Subsequently, total DNA extracted from the capillary blood sample was analysed via high-throughput microfluidic real-time PCR amplification using 48.48 Dynamic Array IFC chips (Fluidigm, San Francisco, US) as described previously [4]. The capillary blood sample tested positive in the microfluidic PCR for Rickettsia spp. gltA gene. Sequencing of gltA, ompA and ompB gene fragments revealed the presence of R. sibirica mongolitimonae (GenBank accession numbers OP425002, OP515622 and OP605957, respectively). See the Supplement for details concerning validation of microfluidic real-time PCR and amplicon sequencing.

Indirect immunofluorescence analysis

Since antibodies against one SFGR member cross-react with antigens of all SFGR members [5], we examined exposure to tick-borne rickettsial pathogens via detection of IgG reactive with R. conorii using a commercial indirect immunofluorescence assay (Vircell, Granada, Spain; reference ‘PRICOG’).

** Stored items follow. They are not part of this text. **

(** * Adafruit_Thermal: the thermal printer driver, embedded and verified

    A shallow embedding of [src/Adafruit_Thermal.cpp] (the DFRobot GY-EH402
    fork of the Adafruit thermal printer library).  The driver object and the
    board it runs on (clock, handshake pin, serial line) are records; every
    method is a function from state to state, written statement by statement
    after the C++ body it embeds. *)

From Stdlib Require Import ZArith List Bool Ascii Lia.
Import ListNotations.
Local Open Scope Z_scope.

(** ** Machine integers

    [uint8_t], [uint16_t] and [unsigned long] (32 bits on every Arduino target)
    are kept as [Z] with the wrap-around written out at each store. [int] is
    kept as an unbounded [Z]: signed overflow is undefined in C++ and none of
    the properties below is stated on a path that reaches it.  Where a
    [uint16_t] is passed as an [int] (the header of a streamed bitmap) the
    conversion is written out, with the width of [int] as a parameter. *)

Definition u8 (x : Z) : Z := x mod 256.
Definition u16 (x : Z) : Z := x mod 65536.
Definition u32 (x : Z) : Z := x mod 4294967296.

(** The cast [(long) x] of a 32-bit unsigned value. *)
Definition s32 (x : Z) : Z :=
  let r := u32 x in if r <? 2147483648 then r else r - 4294967296.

We examined twofold serial serum dilutions, starting from 1:32 up to 1:1,024. The serum sample acquired from the patient 4 weeks after the first medical examination tested positive for anti-SFGR IgG and showed seroreactivity up to dilution 1:512, suggesting recent infection with an SFGR member. The serum sample acquired during the first visit to our clinic was reactive only in dilution 1:32.

Discussion

MSF-like illness, caused by R. sibirica mongolitimonae infection, was previously described as an emerging disease in France, Portugal, Spain, Turkey and several African countries [1,2,6]. The illness probably occurs in a wider geographical area, since R. sibirica mongolitimonae was also detected in ticks from Israel and China [7,8]. On the Balkan peninsula, Turkey is the only country with previous reports of MSF-like illness [1], while MSF cases have been reported in Bulgaria, Croatia, Greece, Romania and Turkey [9-13]. Although MSF is not reported in Serbia, recent reports of tick-borne lymphadenopathy [14] and atypical clinical manifestations caused by Rickettsia helvetica [4] indicate circulation of SFGR in the local population.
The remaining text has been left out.